Impacto para o paciente

A integração RIS e PACS, portanto, contribui para o funcionamento eficiente do serviço de radiologia digital, mas também é responsável por melhorar a sua qualidade. A formação de uma base de conhecimento dos pacientes atendidos, por exemplo, além de agilizar o fluxo de laudos, torna o diagnóstico mais assertivo ao permitir uma análise ampla do quadro de saúde, com imagens de exames e dados clínicos combinados.

A interoperabilidade das soluções ainda favorece a formação de uma cultura organizacional de protocolos bem definidos, com padrões de atendimento consolidados. Isso se torna bastante útil quando a liberação de raio-X é necessária dentro de um tempo curto em razão de uma eventual emergência, por exemplo. Possuir processos bem definidos traz mais uniformidade ao tratamento das informações e mais fluidez ao funcionamento da instituição, otimizando seu desempenho.

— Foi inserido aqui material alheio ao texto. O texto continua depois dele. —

(* ===== verification/CommitFacts.v ===== *)
(** * What a commit guarantees ([transaction/mod.rs]) *)

From S2P Require Import Prelude Triple Text Regex Identifier Types Instances Entities.
From S2P Require Import CatalogColumns Catalog TableStats CommitState Change AppliedChange.
From S2P Require Import Dialect TransactionChanges Executors Database Batches Persist Stamps.
From S2P Require Import History Transactions Commit.

(** ** Inversion of successful runs *)

Section CommitFacts.
Context `{EXT : External} `{ENV : !Environment} `{TXT : !ValueText} `{HASH : HashOrder}
  `{ITER : !Itertools} `{ENG : !RegexEngine} `{CMP : !SqlCompare} `{ENGINE : !SqlEngine}
  `{AROUND : !Surroundings}.
Context (dialect : Dialect).

(** ** An attempt up to its database transaction *)

(** The attempt works on its own state; the database is not touched. *)
Definition preparing (s0 : Z) (db0 : Db) (n0 : nat) (c : Client) : Prop :=
  at_snapshot False False s0 (Client.attempt c) /\ Client.db c = db0 /\ Client.clock c = n0.

Lemma preparing_attempt {A} s0 db0 n0 (m : method Attempt A) :
  triple (at_snapshot False False s0) m any -> triple (preparing s0 db0 n0) (Commit.on_attempt m) any.
Proof.
  intros Hm. eapply triple_zoom; [| |exact Hm].
  - by intros c [].
  - by intros c a (_ & ? & ?) Ha.
Qed.

Lemma preparing_state {A} s0 db0 n0 (m : method CommitState A) :
  triple (on_snapshot s0) m any -> triple (preparing s0 db0 n0) (Commit.on_state m) any.
Proof. intros Hm. by apply preparing_attempt, at_snapshot_on_state. Qed.

Lemma on_snapshot_table_id s0 r : triple (on_snapshot s0) (CommitState.table_id r) any.
Proof. apply on_snapshot_known_or_fresh. Qed.

Lemma on_snapshot_table_ids s0 l : triple (on_snapshot s0) (st_map CommitState.table_id l) any.
Proof.
  apply (triple_any _ _ (Forall any)), (triple_map _ _ _ any). intros r _.
  apply on_snapshot_table_id.
Qed.

Lemma on_snapshot_applied s0 c : triple (on_snapshot s0) (Change_applied_change c) any.
Proof.
  destruct c; cbn; try by apply triple_ret.
  all: try (eapply triple_bind;
    [apply on_snapshot_known_or_fresh|intros; try case_match; by apply triple_ret]).
  eapply triple_bind; [by apply (triple_lift _ _ any)|]. intros first _.
  eapply triple_bind; [apply on_snapshot_known_or_fresh|intros; by apply triple_ret].
Qed.

Lemma on_snapshot_applied_set s0 l : triple (on_snapshot s0) (applied_change_set l) any.
Proof.
  unfold applied_change_set. eapply (triple_bind _ _ _ any); [|intros; by apply triple_ret].
  apply (triple_any _ _ (Forall any)), (triple_map _ _ _ any). intros c _.
  apply on_snapshot_applied.
Qed.

(** What a successful attempt did: it prepared the changes, and wrote them in a
    transaction on the database as other clients had left it. *)
Lemma apply_changes_Ok s0 cs author c info c' :
  Forall (allowed False False) cs ->
  preparing s0 (Client.db c) (Client.clock c) c ->
  Commit.apply_changes dialect cs author c = (Ok info, c') ->
  exists a time applied ids w,
    at_snapshot False False s0 a /\
    Commit.write_changes dialect time (Attempt.changes a) applied ids author
      (Writer.mk (others (Client.clock c) (Client.db c)) (Attempt.state a)) = (Ok info, w) /\
    Client.db c' = Writer.db w.
Proof.
  intros Hallowed Hprep. unfold Commit.apply_changes.
  intros ([] & c1 & H1 & (applied & c2 & H2 & (inline_ids & c3 & H3 & (created & c4 & H4 &
    (ids & c5 & H5 & Hrun)%bind_Ok)%bind_Ok)%bind_Ok)%bind_Ok)%bind_Ok.
  apply (triple_run (preparing s0 (Client.db c) (Client.clock c)) _ any) in H1 as [Hc1 _];
    [|by apply preparing_attempt, stamp_ChangeSet_apply|done].
  apply (triple_run (preparing s0 (Client.db c) (Client.clock c)) _ any) in H2 as [Hc2 _];
    [|by apply preparing_state, on_snapshot_applied_set|done].
  apply (triple_run (preparing s0 (Client.db c) (Client.clock c)) _ any) in H3 as [Hc3 _];
    [|apply preparing_state; eapply triple_bind; [apply on_snapshot_table_ids|intros; by apply triple_ret]|done].
  apply (triple_run (preparing s0 (Client.db c) (Client.clock c)) _ any) in H4 as [Hc4 _];
    [|by apply preparing_state, on_snapshot_table_ids|done].
  apply (triple_run (preparing s0 (Client.db c) (Client.clock c)) _ any) in H5 as [Hc5 _];
    [|by apply preparing_state, on_snapshot_table_ids|done].
  revert Hrun. case_match; [done|]. destruct Hc5 as (Hat & Hdb & Hclock).
  unfold mbind at 1, stateful_bind at 1, st_get at 1. unfold Commit.in_transaction, Commit.interact.
  unfold mbind, stateful_bind, st_get, st_modify, mret, stateful_ret. cbn.
  unfold Commit.fails, st_lift. destruct (begin_fails (Client.clock c5)); [done|].
  unfold Commit.run_transaction. cbn. rewrite Hclock, Hdb.
  destruct (Commit.write_changes _ _ _ _ _ _ _) as [[x| |] w] eqn:Hw; [|done..].
  destruct (commit_fails (Client.clock c)); [done|]. intros [= <- <-].
  exists (Client.attempt c5). eauto 10.
Qed.

(** ** The end of the transaction *)

Lemma insert_entity_Ok {E} `{!Entity E} (e : E) db u db' :
  Tx.insert_entity e db = (Ok u, db') ->
  exists t, db !! TABLE E = Some t /\
    primary_key_ok (t <| DbTable.rows ::= fun l => l ++ [to_row e] |>) = true /\
    db' = <[TABLE E := t <| DbTable.rows ::= fun l => l ++ [to_row e] |>]> db.
Proof. intros H%exec_Ok. by apply update_rows_of_Some in H. Qed.

Lemma insert_entities_other {E} `{!Entity E} (l : list E) db u db' table :
  (Z.of_nat (length (COLUMNS E)) <= Dialect.max_bind_params dialect)%Z ->
  Tx.insert_entities dialect l db = (Ok u, db') -> TABLE E <> table -> db' !! table = db !! table.
Proof.
  intros Hlen Hi Hne. apply insert_rows_Ok in Hi; [|done]. case_decide; [by subst|].
  destruct Hi as (t & _ & _ & ->). by apply lookup_insert_ne.
Qed.

Lemma finalize_commit_Ok time state applied ids author db info db' :
  Commit.finalize_commit dialect time state applied ids author db = (Ok info, db') ->
  let snapshot := CommitState.to_snapshot time state in
  info = SnapshotInfo.from_snapshot snapshot /\
  (forall table, table ∉ snapshot_tables -> db' !! table = db !! table) /\
  exists t, db !! TABLE DucklakeSnapshot = Some t /\
    primary_key_ok (t <| DbTable.rows ::= fun l => l ++ [to_row snapshot] |>) = true /\
    db' !! TABLE DucklakeSnapshot = Some (t <| DbTable.rows ::= fun l => l ++ [to_row snapshot] |>).
Proof.
  unfold Commit.finalize_commit. cbv zeta.
  intros ([] & db1 & H1 & ([] & db2 & H2 & ([] & db3 & H3 & H)%bind_Ok)%bind_Ok)%bind_Ok.
  cbn in H. injection H as <- <-. split; [done|].
  apply insert_entity_Ok in H1 as (t & Ht & Hk & ->).
  apply insert_entity_Ok in H2 as (t2 & Ht2 & _ & ->).
  match type of H3 with
  | _ ?before = (_, ?after) => assert (forall table, TABLE DucklakeSchemaVersions <> table ->
      after !! table = before !! table) as H3'
  end.
  { intros table Hne. refine (insert_entities_other _ _ _ _ table _ H3 Hne); by destruct dialect. }
  split.
  - intros table Hout. unfold snapshot_tables in Hout. rewrite !not_elem_of_cons in Hout.
    destruct Hout as (Ha & Hb & Hc & _).
    by rewrite H3', !lookup_insert_ne by congruence.
  - exists t. split; [done|]. split; [done|].
    rewrite H3' by done. rewrite lookup_insert_ne by done. by rewrite lookup_insert_eq.
Qed.

Lemma write_changes_Ok s0 (I : Db -> Prop) time changes applied ids author w info w' :
  (forall s db db', commit_statement s0 s -> effect s db = Some db' -> I db -> I db') ->
  Stamped False False s0 changes -> on_snapshot s0 (Writer.state w) -> I (Writer.db w) ->
  Commit.write_changes dialect time changes applied ids author w = (Ok info, w') ->
  exists db state, I db /\ on_snapshot s0 state /\
    Commit.finalize_commit dialect time state applied ids author db = (Ok info, Writer.db w').
Proof.
  intros HI Hst Hw Hdb. unfold Commit.write_changes.
  intros ([] & w1 & H1 & (state & w2 & H2 & H3)%bind_Ok)%bind_Ok.
  apply (triple_run (writing s0 I) _ any) in H1 as [[Hd1 Hs1] _]; [|by apply keeps_persist|done].
  unfold st_gets in H2. injection H2 as <- <-.
  unfold Persist.tx, st_zoom in H3.
  destruct (Commit.finalize_commit _ _ _ _ _ _ _) as [r db] eqn:Hf. injection H3 as -> <-.
  exists (Writer.db w1), (Writer.state w1). done.
Qed.

(** A fresh attempt: nothing collected yet *)
Definition fresh (c : Client) : Prop :=
  Attempt.changes (Client.attempt c) = TransactionChanges.default.

(** The snapshot an attempt is about to create *)
Definition new_snapshot_id (c : Client) : Z :=
  CommitState.snapshot_id (Attempt.state (Client.attempt c)).

Lemma fresh_preparing c :
  fresh c -> preparing (new_snapshot_id c) (Client.db c) (Client.clock c) c.
Proof.
  intros Hf. split; [|done]. split; [done|]. rewrite Hf. apply Stamped_default.
Qed.

(** A successful attempt leaves what every earlier snapshot sees of the versioned
    catalog tables exactly as other clients left it. *)
Lemma attempt_keeps_past (change_set : list Change) (author : AuthorInfo.t) (client client' : Client)
    (info : SnapshotInfo) (table : string) (s : Z)
    (Hallowed : Forall (allowed False False) change_set)
    (Hfresh : fresh client)
    (Hrun : Commit.apply_changes dialect change_set author client = (Ok info, client'))
    (Htable : table ∈ versioned_tables)
    (Hs : (s < new_snapshot_id client)%Z) :
  seen (Client.db client') table s = seen (others (Client.clock client) (Client.db client)) table s.
Proof.
  apply (apply_changes_Ok (new_snapshot_id client)) in Hrun
    as (a & time & applied & ids & w & [Hat Hst] & Hw & ->); [|done|by apply fresh_preparing].
  set (db0 := others _ _) in *.
  apply (write_changes_Ok (new_snapshot_id client) (same_past (new_snapshot_id client) table db0))
    in Hw as (db & state & Hpast & _ & Hf); [| |done|done|done].
  - apply finalize_commit_Ok in Hf as (_ & Hother & _).
    rewrite <-(Hpast s Hs). unfold seen.
    by rewrite Hother by (by apply versioned_not_snapshot).
  - intros q db1 db2 Hq He Hp. eapply same_past_trans; [exact Hp|].
    by eapply effect_keeps_past.
Qed.

(** It appends exactly one row to the snapshot table. *)
Lemma attempt_appends_snapshot (change_set : list Change) (author : AuthorInfo.t)
    (client client' : Client) (info : SnapshotInfo) (before : DbTable)
    (Hallowed : Forall (allowed False False) change_set)
    (Hfresh : fresh client)
    (Hrun : Commit.apply_changes dialect change_set author client = (Ok info, client'))
    (Hbefore : others (Client.clock client) (Client.db client) !! TABLE DucklakeSnapshot = Some before) :
  exists snapshot : DucklakeSnapshot,
    info = SnapshotInfo.from_snapshot snapshot /\
    DucklakeSnapshot.snapshot_id snapshot = new_snapshot_id client /\
    primary_key_ok (before <| DbTable.rows ::= fun l => l ++ [to_row snapshot] |>) = true /\
    Client.db client' !! TABLE DucklakeSnapshot =
      Some (before <| DbTable.rows ::= fun rows => rows ++ [to_row snapshot] |>).
Proof.
  apply (apply_changes_Ok (new_snapshot_id client)) in Hrun
    as (a & time & applied & ids & w & [Hat Hst] & Hw & ->); [|done|by apply fresh_preparing].
  set (db0 := others _ _) in *.
  apply (write_changes_Ok (new_snapshot_id client)
    (fun db => db !! TABLE DucklakeSnapshot = Some before))
    in Hw as (db & state & Hx & Hstate & Hf); [| |done|done|done].
  - apply finalize_commit_Ok in Hf as (Hinfo & _ & t & Ht & Hk & Hw).
    rewrite Hx in Ht. injection Ht as <-. by exists (CommitState.to_snapshot time state).
  - intros q db1 db2 Hq He Hp. eapply effect_keeps_snapshots; [|done..]. by left.
Qed.

(** It appends exactly one row to the snapshot table, whose number nobody has used. *)
Lemma attempt_appends_fresh_snapshot (change_set : list Change) (author : AuthorInfo.t)
    (client client' : Client) (info : SnapshotInfo) (before : DbTable)
    (Hallowed : Forall (allowed False False) change_set)
    (Hfresh : fresh client)
    (Hrun : Commit.apply_changes dialect change_set author client = (Ok info, client'))
    (Hbefore : others (Client.clock client) (Client.db client) !! TABLE DucklakeSnapshot = Some before)
    (Hkey : DbTable.primary_key before = PRIMARY_KEY DucklakeSnapshot) :
  exists snapshot : DucklakeSnapshot,
    info = SnapshotInfo.from_snapshot snapshot /\
    DucklakeSnapshot.snapshot_id snapshot = new_snapshot_id client /\
    Client.db client' !! TABLE DucklakeSnapshot =
      Some (before <| DbTable.rows ::= fun rows => rows ++ [to_row snapshot] |>) /\
    Forall (fun r => field "snapshot_id" r <> SInt (new_snapshot_id client)) (DbTable.rows before).
Proof.
  destruct (attempt_appends_snapshot _ _ _ _ _ before Hallowed Hfresh Hrun Hbefore) as (snapshot & Hinfo & Hid & Hk & Hdb).
  exists snapshot. do 3 (split; [done|]). rewrite <-Hid.
  unfold primary_key_ok in Hk. cbn [DbTable.primary_key] in Hk.
  change (DbTable.primary_key (before <| DbTable.rows ::= _ |>)) with (DbTable.primary_key before) in Hk.
  rewrite Hkey in Hk. cbn -[unique_keys to_row] in Hk.
  revert Hk. generalize (DbTable.rows before) as rows.
  induction rows as [|r rows IH]; [constructor|]. cbn [app unique_keys].
  intros [Hn Hu]%andb_prop. constructor; [|by apply IH].
  intros Hr. apply negb_true_iff in Hn.
  assert (existsb (fun r' => sql_eq (field "snapshot_id" r) (field "snapshot_id" r'))
    (rows ++ [to_row snapshot]) = true) as Hex; [|congruence].
  apply existsb_exists. exists (to_row snapshot). split.
  - apply list_elem_of_In, elem_of_app. right. by left.
  - rewrite Hr.
    change (field "snapshot_id" (to_row snapshot)) with (SInt (DucklakeSnapshot.snapshot_id snapshot)).
    rewrite sql_eq_int. apply Z.eqb_refl.
Qed.
End CommitFacts.
(** A change set that writes data draws no file ID exactly when it registers files
    without naming any. *)
Lemma change_set_file_ids_zero cs :
  ChangeSet.requires_table_stats cs = true ->
  change_set_file_ids cs = 0 <-> registers_no_file cs.
Proof.
  unfold change_set_file_ids, registers_no_file, ChangeSet.requires_table_stats,
    ChangeSet.contains_inline_data_writes_and_no_file_writes.
  intros Hw. rewrite <-sum_file_ids_zero.
  assert (Exists (fun c => match c with Change.WriteTableDataFiles _ _ => True | _ => False end) cs
    <-> existsb (fun c => match c with Change.WriteTableDataFiles _ _ => true | _ => false end) cs = true)
    as ->.
  { rewrite existsb_exists, Exists_exists. setoid_rewrite list_elem_of_In.
    split; intros (c & Hc & Hm); exists c; (split; [done|]); by destruct c. }
  destruct (existsb (fun c => match c with Change.WriteTableDataFiles _ _ => true | _ => false end) cs) eqn:Hf.
  - rewrite andb_false_r. cbn [negb]. lia.
  - assert (existsb (fun c => match c with Change.WriteTableInlineData _ _ => true | _ => false end) cs
      = true) as ->.
    { apply existsb_exists in Hw as (c & Hc & Hm). apply existsb_exists. exists c. split; [done|].
      destruct c; try done. exfalso. eapply not_true_iff_false; [exact Hf|].
      apply existsb_exists. eauto. }
    cbn. lia.
Qed.

(** C8: the snapshot a data commit creates continues the file sequence of its base
    by the files it registers, and has the key under which the statistics of
    its base are cached only in one case: the schema does not change, and the
    transaction has a change that writes data files but none that names a file.
    Whatever inlined rows it writes besides, the cached statistics then stay those
    from before the commit; inlined rows without such a change draw a file ID, and
    the key is another. *)
Theorem statistics_key_advances (dialect : Dialect) (cs : list Change) (author : AuthorInfo.t)
    (latest : SnapshotInfo) (catalog : Catalog) (stats : option (gmap Z TableStats))
    (client client' : Client) (info : SnapshotInfo)
    (Hstart : Attempt.state (Client.attempt client) =
      CommitState.new latest catalog (ChangeSet.changes_schema cs) stats)
    (Hrun : Commit.apply_changes dialect cs author client = (Ok info, client'))
    (Hwrites : ChangeSet.requires_table_stats cs = true)
    (Hversion : in_i64 (SnapshotInfo.schema_version latest) /\
      in_i64 (SnapshotInfo.schema_version latest + 1))
    (Hfiles : in_i64 (SnapshotInfo.next_file_id latest) /\
      in_i64 (SnapshotInfo.next_file_id latest + Z.of_nat (change_set_file_ids cs))) :
  SnapshotInfo.next_file_id info =
    (SnapshotInfo.next_file_id latest + Z.of_nat (change_set_file_ids cs))%Z /\
  ((SnapshotInfo.schema_version info, SnapshotInfo.next_file_id info) =
     (SnapshotInfo.schema_version latest, SnapshotInfo.next_file_id latest) <->
   ChangeSet.changes_schema cs = false /\ registers_no_file cs).
Proof.
  apply apply_changes_numbers in Hrun. rewrite Hstart in Hrun.
  unfold numbers, advance_numbers in Hrun. cbn -[advance i64_add] in Hrun.
  injection Hrun as _ Hsv Hnf. rewrite advance_exact in Hnf by tauto.
  split; [done|]. rewrite <-change_set_file_ids_zero by done. rewrite Hnf, Hsv.
  destruct (ChangeSet.changes_schema cs); cbn -[i64_add].
  - rewrite i64_add_exact by tauto. split; [|by intros []]. intros [= H _]. lia.
  - rewrite i64_add_exact by (rewrite Z.add_0_r; tauto). split.
    + intros [= _ H]. split; [done|lia].
    + intros [_ ->]. f_equal; lia.
Qed.
End Key.

(** ** A transaction that registers no files and inlines a row *)

Definition orders_client : Client :=
  (Commit.commit Dialect.Sqlite (table_transaction "orders") demo_client).2.
Definition orders_inline : list Change := [
  Change.WriteTableDataFiles (TableRef.mk 0) [];
  Change.WriteTableInlineData (TableRef.mk 0) [CommitInlineData.mk (1 : RecordBatch) ∅]].
Definition orders_catalog : Catalog := CommitState.catalog (Attempt.state (Client.attempt orders_client)).
Definition orders_attempt : Client :=
  Client.mk (Client.db orders_client) (Client.current orders_client) 0
    (Attempt.mk TransactionChanges.default
       (CommitState.new (Client.current orders_client) orders_catalog
          (ChangeSet.changes_schema orders_inline) (Some ∅)) 0).

Definition stats_rows (c : Client) : option (list row) :=
  DbTable.rows <$> Client.db c !! TABLE DucklakeTableStats.

(** The statistics of the table gain a row. *)
Lemma orders_inline_runs :
  match Commit.apply_changes Dialect.Sqlite orders_inline AuthorInfo.default orders_attempt with
  | (Ok _, client') => stats_rows orders_attempt = Some [] /\ length <$> stats_rows client' = Some 1
  | _ => False
  end.
Proof. vm_compute. by split. Qed.

Lemma orders_start :
  Attempt.state (Client.attempt orders_attempt) = CommitState.new (Client.current orders_client)
    orders_catalog (ChangeSet.changes_schema orders_inline) (Some ∅).
Proof. reflexivity. Qed.

Lemma orders_bounds :
  (in_i64 (SnapshotInfo.schema_version (Client.current orders_client)) /\
   in_i64 (SnapshotInfo.schema_version (Client.current orders_client) + 1)) /\
  (in_i64 (SnapshotInfo.next_file_id (Client.current orders_client)) /\
   in_i64 (SnapshotInfo.next_file_id (Client.current orders_client) +
     Z.of_nat (change_set_file_ids orders_inline))).
Proof. split; split; split; vm_compute; discriminate. Qed.

(** The statistics change, and their key stays the same. *)
Lemma statistics_key_advances_witness : exists info client',
  Commit.apply_changes Dialect.Sqlite orders_inline AuthorInfo.default orders_attempt = (Ok info, client') /\
  stats_rows orders_attempt = Some [] /\ length <$> stats_rows client' = Some 1 /\
  (SnapshotInfo.schema_version info, SnapshotInfo.next_file_id info) =
    (SnapshotInfo.schema_version (Client.current orders_client),
     SnapshotInfo.next_file_id (Client.current orders_client)).
Proof.
  pose proof orders_inline_runs as Hrun.
  destruct (Commit.apply_changes _ _ _ _) as [[info| |] client'] eqn:He;
    [|contradiction..].
  exists info, client'. destruct Hrun as [H1 H2]. split; [exact eq_refl|]. split; [exact H1|].
  split; [exact H2|].
  apply (statistics_key_advances Dialect.Sqlite orders_inline AuthorInfo.default
    (Client.current orders_client) orders_catalog (Some ∅) orders_attempt client' info
    orders_start He eq_refl (proj1 orders_bounds) (proj2 orders_bounds)).
  split; [reflexivity|]. split; [left; exact I|by repeat constructor].
Defined.
(* ===== verification/DataCommit.v ===== *)
(** * Commits that only write data ([transaction/mod.rs], [caches/catalog.rs])

    The catalog of a snapshot is cached under its schema version. A commit that
    does not change the schema keeps the version, so it must not write any table
    the catalog is loaded from: the statements of such a commit are followed to
    the tables they write. *)

From S2P Require Import Prelude Triple Text Regex Identifier Types Instances Entities.
From S2P Require Import CatalogColumns Catalog TableStats CommitState Change AppliedChange.
From S2P Require Import Dialect TransactionChanges Executors Database Load Batches Persist Stamps.
From S2P Require Import History Transactions Commit Demo CommitFacts StatsKey.

(** The tables [Catalog::load] reads *)
Definition catalog_tables : list string :=
  [TABLE DucklakeSchema; TABLE DucklakeTable; TABLE DucklakeView; TABLE DucklakeMacro;
   TABLE DucklakeMacroImpl; TABLE DucklakeMacroParameters; TABLE DucklakeColumn;
   TABLE DucklakeTag; TABLE DucklakeColumnTag; TABLE DucklakePartitionInfo;
   TABLE DucklakePartitionColumn; TABLE DucklakeSortInfo; TABLE DucklakeSortExpression].

(** Those, the registrations of inlined data tables, and the tables only the end
    of a commit writes: what the changes of a data commit do not touch *)
Definition kept_tables : list string :=
  TABLE DucklakeInlinedDataTables :: catalog_tables ++ snapshot_tables.

Section Frame.
Context `{EXT : External} `{CMP : !SqlCompare} `{ENGINE : !SqlEngine}.

(** ** The table a statement writes *)

Definition written_table (s : Statement) : option string :=
  match s with
  | Statement.Select _ _ => None
  | Statement.Delete t _ | Statement.Update t _ _ | Statement.Insert t _ _
  | Statement.InsertSelect t _ _ _ | Statement.Copy t _ _ | Statement.CreateTable t _ _ _ => Some t
  end.

Lemma effect_frame s db db' table :
  effect s db = Some db' -> written_table s <> Some table -> db' !! table = db !! table.
Proof.
  destruct s; cbn [effect written_table]; intros He Hw;
    try (eapply update_rows_of_other; [exact He|congruence]).
  - case_match; [by simplify_eq|done].
  - case_match; [case_match; by simplify_eq|]. case_match; [|done]. simplify_eq.
    apply lookup_insert_ne. congruence.
Qed.

(** The kept tables are those of [db0]. *)
Definition kept (db0 db : Db) : Prop := forall table, table ∈ kept_tables -> db !! table = db0 !! table.

Context (dialect : Dialect) (db0 : Db).
Local Abbreviation keeps m := (triple (kept db0) m any).

Lemma kept_exec s : (forall t, written_table s = Some t -> t ∉ kept_tables) -> keeps (Tx.exec s).
Proof.
  intros Hs db Hd. unfold Tx.exec. destruct (execute s db) as [db'| |] eqn:E; cbn; [|by split..].
  split; [|done]. intros table Ht. rewrite <-(Hd table Ht).
  eapply effect_frame; [by apply execute_effect|]. intros Hw. by eapply Hs.
Qed.

Lemma kept_execute_batches {T} max (items : list T) query t :
  (forall piece, written_table (query piece) = Some t) -> t ∉ kept_tables \/ items = [] ->
  keeps (Tx.execute_batches dialect max items query).
Proof.
  intros Hq Ht. unfold Tx.execute_batches. apply triple_for. intros q Hin.
  destruct Ht as [Ht| ->]; [|by apply elem_of_nil in Hin].
  apply batch_queries_elem in Hin as [[piece ->]| ->].
  - eapply (triple_bind _ _ _ (eq (query piece))); [apply triple_lift; by intros ? [= <-]|].
    intros ? <-. apply kept_exec. intros t' Hw. rewrite Hq in Hw. by simplify_eq.
  - eapply (triple_bind _ _ _ (fun _ => False)); [by apply triple_lift|done].
Qed.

Portanto, investir na integração RIS e PACS vai além de tornar a instituição mais eficiente ou reduzir seus custos. Trata-se, sobretudo, de impactar a qualidade dos serviços. Basta imaginar uma situação de emergência em que o paciente tenha de ingressar no centro cirúrgico. Ter reunidos os dados cadastrais, clínicos e de exames na mesma plataforma é crucial para um atendimento com rapidez e qualidade. A importância de garantir que todas as informações necessárias estejam disponíveis e acessíveis para serem consultadas fica, então, muito mais evidente.